We should not panic if Russia, in the short-term, becomes
more antagonistic toward Western values and interests.
First, Russians have good cause to be upset with the United
States, due to the disappointing results of the
privatization that Western governments, institutions, and
advisors demanded. Touted as the road to prosperity, it has
produced little so far but corruption, crime, and economic
chaos.
Second and more important, the current round of reforms
is part of a complex and ongoing process of assimilation and
rejection of West European cultural influences
characteristic of Russian history. Depending upon the needs
of the times and the course of events, the balance between
acceptance and dismissal of foreign influences shifts.
Geography and shared cultural traditions (notably
Christianity) suggest that Russia is definitely part of
Europe, though in the short-term, rejection of aspects of
the West may prevail.
Russia's relations with Western Europe follow a pattern.
Russian rulers from Ivan the Terrible in the fourteenth
century to Mikhail Gorbachev in our own time have looked to
the West for the technologies and ideologies needed to
compete in European international politics. In the usual
course of events, the government aggressively introduces
changes, which adversely affect society and eventually
create a backlash. The administration reworks or curtails
the innovations, but does not reverse them. Russia's leap
into the market is likely to adhere to this pattern, and we
must not overreact as Russia digests these enormous changes.

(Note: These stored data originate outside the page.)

(** The state of a new transaction just before its unit is offered. *)
Definition new_transaction (s : wl_ctx) (handle sequence : Z) : wl_ctx :=
  s <| tx_handle := handle |> <| tx_waiting_seq := sequence |>
    <| tx_wait_state := WL_TX_WAIT_NONE |> <| tx_retries_left := tx_retries_max s |>
    <| tx_retries_used := 0 |> <| tx_sequence := sequence + 1 |>.

Lemma new_transaction_can_send s h :
  link_inv s → wl_data_busy s true = false → tx_claim_active s = false →
  tx_sequence s ≠ UINT32_MAX → h ≠ 0 → can_send 1 (new_transaction s h (tx_sequence s)).
Proof.
  intros [[] []] Hb Hcl Hmax Hh. apply data_busy_false in Hb as (? & ? & ? & ? & ? & Hz).
  specialize (Hz eq_refl). apply ti_handle0 in Hz as Hidle.
  pose proof (transmissions_fresh _ _ lg_range0) as Hfresh.
  split; [split|..]; cbn; try done; try arith.
  - destruct (tx_cancel_requested s); [|done]. destruct ti_cancel0; congruence.
  - destruct (decide (tx_pending_event s = WL_EVT_NONE)) as [|Hp]; [done|].
    destruct (ti_pending0 Hp) as [?|[?|?]]; congruence.
  - eapply Forall_impl; [exact lg_range0|]. cbn. arith.
Qed.

Lemma idle_kind s : link_inv s → tx_handle s = 0 → in_flight_reliable s = false.
Proof.
  intros [[] _] Hh. destruct (in_flight_reliable s); [|done]. by destruct ti_kind0.
Qed.

(** A transaction whose first offer failed never happened. *)
Lemma abandon_inv s l :
  tx_parked s → in_flight_reliable s = false →
  link_inv (s <| tx_handle := 0 |> <| tx_state := WL_TX_STATE_IDLE |> <| tx_waiting_seq := 0 |>
              <| tx_wait_state := WL_TX_WAIT_NONE |> <| tx_retries_left := 0 |>
              <| tx_payload := l |> <| tx_last_message_id := 0 |> <| tx_encoded_len := 0 |>).
Proof.
  intros [] Hr. split; [tx_solve|]. split; cbn; try done; try by intros [?|?].
  eapply Forall_impl; [exact cs_range0|]. cbn. arith.
Qed.

Lemma send_reliable_frame_inv s pkt direct now :
  link_inv s → wl_data_busy s true = false → tx_claim_active s = false →
  tx_sequence s ≠ UINT32_MAX → pk_sequence pkt = tx_sequence s →
  link_inv (send_reliable_frame (s <| tx_sequence := tx_sequence s + 1 |>) pkt direct now).1.1.
Proof.
  intros Hinv Hb Hcl Hmax Hq. unfold send_reliable_frame.
  set (g := if _ =? 0 then 1 else _). set (h := Z.lor _ _).
  match goal with |- context [wl_send_tx_payload ?x] =>
    assert (link_view x = link_view (new_transaction s h (tx_sequence s))) as E
  end.
  { rewrite <- Hq. unfold wl_prepare_reliable_payload. destruct (_ && _); view_refl. }
  match goal with |- context [wl_send_tx_payload ?x] =>
    assert (can_send 1 x) as Hc;
    [eapply can_send_ext; [exact E|]; apply new_transaction_can_send; [done..|apply generated_handle]|];
    assert (in_flight_reliable x = false) as Hr
  end.
  { unfold link_view in E. injection E; intros. apply data_busy_false in Hb as (? & ? & ? & ? & ? & Hz).
    pose proof (idle_kind s Hinv (Hz eq_refl)). cbn in *. congruence. }
  match goal with |- context [wl_send_tx_payload ?x] =>
    pose proof (send_tx_payload_offer 1 x Hc) as Ho; destruct (wl_send_tx_payload x) as [s' e]
  end.
  unfold offered in Ho. cbn [fst snd] in Ho. destruct (is_ok e); cbn [negb fst].
  - destruct Ho as (? & ? & _). apply (link_inv_ext s'); [view_refl|by split].
  - destruct Ho as ([] & _ & Er). by apply abandon_inv; [|apply Er].
Qed.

Peter the Great's reign as Tsar (1696-1725) is the best
example of this process. Peter sought to gain territories in
the Baltic to shorten trading links with Western Europe. To
do this, he needed a reformed military and government to
fight the technologically superior Poles and Swedes. He
imposed compulsory education in the latest military, naval,
and administrative techniques upon Russian nobles and
required their service as officers and civil servants. Upon
Peter's death, his successors heeded the pleas of the
nobility and lessened the rigor of his system while
retaining its essentials. The state reduced the term of
service for nobles (originally for life) and eventually made
service optional. Nevertheless, the Russian army and state
remained organized and trained on Western lines. The burden
of taxes, conscription, and serfdom upon the peasants,
however, remained heavy.
Russia is undergoing a similar process today. To compete
in the modern global economy, the Soviet Union needed
industrial reorganization and updated technology.
Gorbachev's policy of perestroika ("restructuring") began to
do so. Yeltsin dramatically intensified this process,
increasing the popular dissatisfaction evident today.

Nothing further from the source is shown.